ARTICLE Matthieu Grunfeld
PARUTION magic n°54Repérer les Super Furry Animals dans le hall d’un palace du sud-est londonien n’a rien d’une tâche insurmontable. Avec leur dégaine de “cartoons” approximatifs, leurs tronches à jouer les seconds rôles chez Mocky et leurs prénoms monosyllabiques qui se prononcent comme ils s’éternuent, Gruff Rhys, Huw Bunford, Cian Ciaran et Daf Leuan – manque à l’appel Guto Pryce – ont l’air aussi à leur aise au milieu du marbre et des dorures qu’un chanteur d’Oasis au guichet de la Bibliothèque Nationale de France. Pour qui a suivi d’un peu près leurs huit années de carrière, il y a pourtant comme un arrière-goût mêlé de surprise et de revanche à retrouver les Gallois farfelus dans ce cadre qui dénote un vedettariat fraîchement conquis. Il faudra désormais s’y faire. En ce mois d’août 2001, les SFA sont devenus un groupe à succès. De notre côté de l’Eurostar, les charts ressemblent plus que jamais à un bal des ringards où les rescapés de la télé poubelle ont entamé un pas de deux avec les inévitables jeunes premiers bien peignés du r’n’b trop chargé en glucose. Au même moment, nos bêtes à poils préférées ont lancé leur OPA estivale sur le hit parade britannique. Rings Around The World numéro un au Top album dès sa sortie, ça a quand même une toute autre allure.
Énerver
Ce mini-triomphe ne semble pas perturber outre mesure les principaux bénéficiaires. À les entendre exprimer leur satisfaction, ce succès plutôt tardif n’est certainement pas une fin en soi. Pas même une vraie surprise. On a visiblement affaire à des animaux à sang froid, sûrs de leur fait et fiers de leur cohésion. Gruff Rhys, chanteur et principal pourvoyeur de chansons, s’exprime généralement au nom du groupe. Mais les autres suivent de près ses propos, proférés au rythme de croisière de la tortue asthmatique, attentifs à tout dérapage qui ne ferait pas l’objet d’une approbation collective. Un leader sous surveillance, donc. “Bien sûr, on est toujours content quand un de nos disques trouve son public. Mais on avait été plus étonné du succès du précédent, Mnwg. Là, c’était vraiment inattendu”. Double album enregistré entièrement en gallois sur la microstructure Ankst, pour un budget d’à peine 2 000 £, le précédent Lp des SFA avait déjà frôlé le Top 10. De quoi susciter la sympathie, l’intérêt, voire la convoitise des plus grandes maisons de disques. La survie après le naufrage de Creation, le passage chez une major, les budgets de studios en hausse exponentielle et la fin du temps du bricolage : autant d’étapes souvent délicates à négocier mais qui n’ont pas affecté un seul instant la sérénité du groupe.

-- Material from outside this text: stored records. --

Lemma key_ok : is_bytes key.
Proof. by repeat constructor. Qed.
Lemma ks0_ok : ks_wf ks0.
Proof. apply ks_new_wf. by repeat constructor. Qed.
Lemma writer_settled : settled (Waker := nat) (E := Env) 5%nat (accepted (Waker := nat) (E := Env) writer) writer (env sender_start).
Proof. by split_and!. Qed.
Lemma packets_ok : Forall packet_ok packets.
Proof. apply (bool_decide_unpack _). vm_compute. reflexivity. Qed.
Lemma receiver_bytes n : n = 1000%nat → is_bytes (arrived (Waker := nat) (E := Env) 5%nat (env (receiver_start n))).
Proof. intros ->. apply (bool_decide_unpack _). vm_compute. reflexivity. Qed.
Lemma reader_source : source (Waker := nat) (E := Env) socket_reader = 5%nat.
Proof. reflexivity. Qed.
Lemma reader_position n :
  (position (Waker := nat) (E := Env) socket_reader <= length (arrived (Waker := nat) (E := Env) 5%nat (env (receiver_start n))))%nat.
Proof. apply Nat.le_0_l. Qed.
Lemma nothing_accepted : accepted (Waker := nat) (E := Env) writer = [].
Proof. reflexivity. Qed.
Lemma carried_wire : drop 0 wire `prefix_of` drop (length (accepted (Waker := nat) (E := Env) writer)) wire.
Proof. by rewrite nothing_accepted. Qed.
Lemma frames_carried : (seal_all key ks0 (filter (.≠ []) packets)).1 `prefix_of` drop 0 wire.
Proof. unfold wire. rewrite sealed_frames, drop_0. unfold sealed. apply reflexivity. Qed.
Lemma not_woke (cx cx' : Cx nat Env) : woken cx' = woken cx → ¬ woke cx cx'.
Proof. intros Hw (l & Hl & Hin). rewrite Hw in Hl. apply (f_equal length) in Hl. rewrite length_app in Hl. destruct l; [by apply elem_of_nil in Hin|cbn in Hl; lia]. Qed.
End Run.
Import LinkEnv.Example Run.

(** Everything has been carried, and the receiver waits: it has delivered both packets. *)
Lemma link_delivers_polls_witness : ∃ this2 cx2 this' cx',
  recv_run (Incoming 0) (Tx 7) key 5%nat (recv_start ks0 socket_reader) (receiver_start 1000) [[1; 2; 3]; [4; 5]] this2 cx2
  ∧ recv_poll (Incoming 0) (Tx 7) key this2 (at_poll 0%nat id cx2) = Ret (Pending, this', cx')
  ∧ filter (.≠ []) packets `prefix_of` [[1; 2; 3]; [4; 5]].
Proof.
  destruct sender_run as (this1 & cx1 & Hs & Hw & _). destruct receiver_run as (this2 & cx2 & Hr & Ha & this3 & cx3 & Hp & Hwo & Ha3).
  destruct (link_delivers_polls key ks0 false (Tx 0) 5%nat (Incoming 0) (Tx 7) 5%nat writer sender_start packets packets this1 cx1
    socket_reader (receiver_start 1000) [[1; 2; 3]; [4; 5]] this2 cx2 0%nat id key_ok ks0_ok writer_settled Hs packets_ok
    reader_source (reader_position 1000) (receiver_bytes 1000 eq_refl) Hr ltac:(reflexivity)) as (r & this' & cx' & sent & H1 & _ & H3).
  exists this2, cx2, this3, cx3. split; [exact Hr|]. split; [exact Hp|].
  unfold receives in Hp. rewrite Hp in H1. injection H1 as <- <- <-.
  destruct H3 as (_ & [H3|[H3|H3]]).
  - unfold carried. rewrite Ha3, Hw. apply carried_wire.
  - destruct H3 as (ks & rd & _ & Hwoke & _). destruct (not_woke (at_poll 0%nat id cx2) cx3 Hwo Hwoke).
  - destruct H3 as (cxa & cxb & _ & _ & Hwoke). destruct (not_woke (at_poll 0%nat id cx2) cx3 Hwo Hwoke).
  - apply H3; [reflexivity|]. rewrite Ha3. exact frames_carried.
Defined.
(** *** The generator and the switchboard *)

Lemma draw_spec cx iv cx' :
  draw cx = (iv, cx') →
  iv = (draw_iv (RNG (env cx))).1 ∧ io (env cx') = io (env cx) ∧ channels (env cx') = channels (env cx)
  ∧ polled cx cx' ∧ RNG (env cx') = (draw_iv (RNG (env cx))).2.
Proof. unfold draw, call. destruct (draw_iv (RNG (env cx))) as [iv0 rng]. intros [= <- <-]. by split_and!. Qed.

(** The switchboard is told of the new sender, and nothing else is sent. *)
Definition told (e e' : E) (tx : C) : Prop :=
  ∀ c : Sw, queued e' c = queued e c ++ (if decide (c = sender all_senders) then if is_open e (sender all_senders) then [AddSender tx] else [] else []).

Lemma register_spec cx tx cx' :
  register all_senders cx = (tx, cx') →
  io (env cx') = io (env cx) ∧ polled cx cx' ∧ RNG (env cx') = RNG (env cx) ∧ queued (env cx') tx = []
  ∧ (∀ c : I, queued (env cx') c = queued (env cx) c) ∧ told (env cx) (env cx') tx.
Proof.
  unfold register, call. pose proof (new_queued (env cx)) as Hq.
  pose proof (λ c : I, new_frame_queued (C := C) (A := bytes) (env cx) c) as Hi.
  pose proof (λ c : Sw, new_frame_queued (C := C) (A := bytes) (env cx) c) as Hs.
  pose proof (λ c : Sw, new_frame_open (C := C) (A := bytes) (env cx) c) as Ho.
  assert (Hio : io (unbounded (env cx)).2 = io (env cx) ∧ RNG (unbounded (env cx)).2 = RNG (env cx))
    by (cbn; by destruct (unbounded (channels (env cx)))).
  destruct (unbounded (env cx)) as [tx0 e1]. cbn [fst snd] in *. intros [= <- <-]. cbn [env sleep_register]. unfold AllSenders.add.
  split; [|split; [done|split; [|split; [by rewrite frame_queued|split; [intros c; by rewrite frame_queued, Hi|intros c; by rewrite send_queued, Hs, Ho]]]]];
    cbn; destruct (unbounded_send _ _ (channels e1)); apply Hio.
Qed.

(** ** [handle_connection] *)

Section server_proof.
Context (keys : list bytes) (keys_ok : Forall is_bytes keys) (p0 : nat) (b0 : bytes).

(** The first bytes of the peer prove that it knows [key]. *)
Definition proved (key iv_in : bytes) e : Prop :=
  ∃ kf, take 32 (drop p0 (arrived (Waker := nat) s_in e)) = iv_in ++ kf ∧ length iv_in = 16%nat
    ∧ (p0 + 32 <= length (arrived (Waker := nat) s_in e))%nat ∧ find_key keys iv_in kf = Some key.

Lemma proved_grows key iv_in e e' : stream_grows (Waker := nat) s_in e e' → proved key iv_in e → proved key iv_in e'.
Proof.
  intros Hg (kf & Ht & Hl & Hle & Hf). destruct (take_grows s_in p0 32 e e' Hg Hle) as [Ht' Hle']. exists kf. by rewrite Ht'.
Qed.

Lemma proved_bytes key iv_in e : proved key iv_in e → is_bytes key ∧ is_bytes iv_in.
Proof.
  intros (kf & Ht & Hl & _ & (before & after & Hk & _)%find_key_Some). split.
  - rewrite Hk in keys_ok. by apply list.Forall_app in keys_ok as [_ [? _]%list.Forall_cons].
  - assert (Hb : is_bytes (iv_in ++ kf)) by (rewrite <- Ht; apply Forall_take, Forall_drop, arrived_bytes).
    by apply list.Forall_app in Hb as [? _].
Qed.

Definition own_iv (iv : bytes) : Prop := ∃ rng, iv = (draw_iv rng).1.
Definition out_base (key iv : bytes) : bytes := b0 ++ iv ++ keyfinder key iv.

Abbreviation server_loop key iv_in := (looping (mac_key key iv_in) (p0 + 32) (Framing.new (enc_key key iv_in))).
Abbreviation server_frames key iv_in := (frames_delivered (mac_key key iv_in) (p0 + 32) (Framing.new (enc_key key iv_in))).

Definition serving ps ds (this : Server R Wr C) cx : Prop :=
  match this with
  | SvGreet wr g =>
      ps = [] ∧ ds = [] ∧ settled s_out b0 wr (env cx) ∧ greeting s_in p0 g (env cx) ∧ greet_armed g cx
  | SvHello key iv_in iv rd h =>
      ps = [] ∧ ds = [] ∧ proved key iv_in (env cx) ∧ own_iv iv ∧ source (Waker := nat) (E := E) rd = s_in
      ∧ position (Waker := nat) (E := E) rd = (p0 + 32)%nat
      ∧ helloing s_out b0 iv (keyfinder key iv) h (env cx) ∧ hello_armed h cx
  | SvTasks key iv_in iv tx (st, rt) =>
      proved key iv_in (env cx) ∧ own_iv iv
      ∧ sending true (mac_key key iv) s_out (out_base key iv) (Framing.new (enc_key key iv)) ps st (env cx) ∧ write_armed st cx
      ∧ server_loop key iv_in ds rt cx
  | _ => False
  end.

(** The effects of a poll on the channels: packets taken from the link's own and
    delivered to the node's queue. *)
Definition effects (this : Server R Wr C) e e' (took sent : list bytes) : Prop :=
  match this with
  | SvTasks _ _ _ tx _ => queued e tx = took ++ queued e' tx ∧ received incoming tx sent e e'
  | _ => took = [] ∧ sent = [] ∧ ∀ c : I, queued e' c = queued e c
  end.

(** While the peer has not proved that it knows a key, nothing has been done. *)
Definition nothing_done (r : Poll (result unit)) e e' : Prop :=
  transmitted (Waker := nat) s_out e' = b0 ∧ (∀ c : I, queued e' c = queued e c) ∧ (∀ c : Sw, queued e' c = queued e c)
  ∧ ∀ v, r = Ready v → ∃ why, v = Err why.
(** Afterwards: what is on the wire, and what was delivered, are those of a link. *)
Definition link_done ps ds e' : Prop :=
  ∃ key iv_in rng, proved key iv_in e' ∧ transmitted (Waker := nat) s_out e' `prefix_of` b0 ++ wire key rng ps
    ∧ server_frames key iv_in ds e'.

Definition server_step ps ds this cx r (this' : Server R Wr C) cx' : Prop :=
  polled cx cx' ∧ stream_grows (Waker := nat) s_in (env cx) (env cx')
  ∧ ∃ took sent, (length took <= 1)%nat ∧ (length sent <= 1)%nat ∧ effects this (env cx) (env cx') took sent
    ∧ (r = Pending → serving (ps ++ took) (ds ++ sent) this' cx')
    ∧ (nothing_done r (env cx) (env cx') ∨ link_done (ps ++ took) (ds ++ sent) (env cx')).

Lemma serving_kept ps ds this cx cx' :
  went cx cx' → stream_grows (Waker := nat) s_in (env cx) (env cx') →
  transmitted (Waker := nat) s_out (env cx') = transmitted (Waker := nat) s_out (env cx) →
  serving ps ds this cx → serving ps ds this cx'.
Proof.
  intros Hw Hg Ht. destruct this as [conn|wr g|key iv_in iv rd h|key iv_in iv tx [st rt]|]; cbn [serving]; [done| | | |done].
  - intros (-> & -> & H1 & H2 & H3). split_and!; [done|done|by eapply settled_kept|by eapply greeting_grows|].
    intros f Hf. eapply armed_went; [exact Hw|]. by apply H3.
  - intros (-> & -> & H1 & H2 & H3 & H4 & H5 & H6). split_and!; try done; [by eapply proved_grows| |].
    + destruct h as [f|f|wr|]; cbn [helloing] in *; [..|done]; destruct H5 as (Hs & Ha & Hwr); (split_and!; [done|done|]);
        (eapply writing_kept; [|exact Hwr]; by rewrite Hs).
    + intros f Hf. eapply armed_went; [exact Hw|]. by apply H6.
  - intros (H1 & H2 & H3 & H4 & H5). split_and!; [by eapply proved_grows|done|by eapply sending_kept| |by eapply looping_kept].
    intros f Hf. eapply armed_went; [exact Hw|]. by apply H4.
Qed.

“Il y a toujours des types qui trouvent quelque chose à nous reprocher. On nous a critiqués pour chanter en anglais, puis en gallois. On aime bien énerver les gens. On avait déjà commencé à travailler sur Rings… avant même la sortie de Mnwg. Le deal avec Epic a rendu les choses beaucoup plus faciles et confortables, mais il n’y a pas eu de changement décisif. L’album aurait été abordé de la même façon. On savait qu’on voulait passer du temps en studio de toute façon. Simplement, si on avait dû le faire avec notre argent, on aurait dû attendre beaucoup plus longtemps avant de pouvoir le réaliser”. Derrière l’étiquette de “bringuezingues super envapés” qui leur colle aux poils depuis quelques années, les SFA dissimulent donc une vraie maturité que le succès ne saurait entamer. “On traîne cette réputation de fous furieux depuis le début, mais c’est très exagéré. Ça tourne toujours autour des mêmes anecdotes sur les drogues ou sur le fait qu’on s’en va des plateaux télés en plein milieu du play-back. On est parti au milieu d’un show télé que trois ou quatre fois en tout. Ça n’est pas énorme, si ? (Rires.)”.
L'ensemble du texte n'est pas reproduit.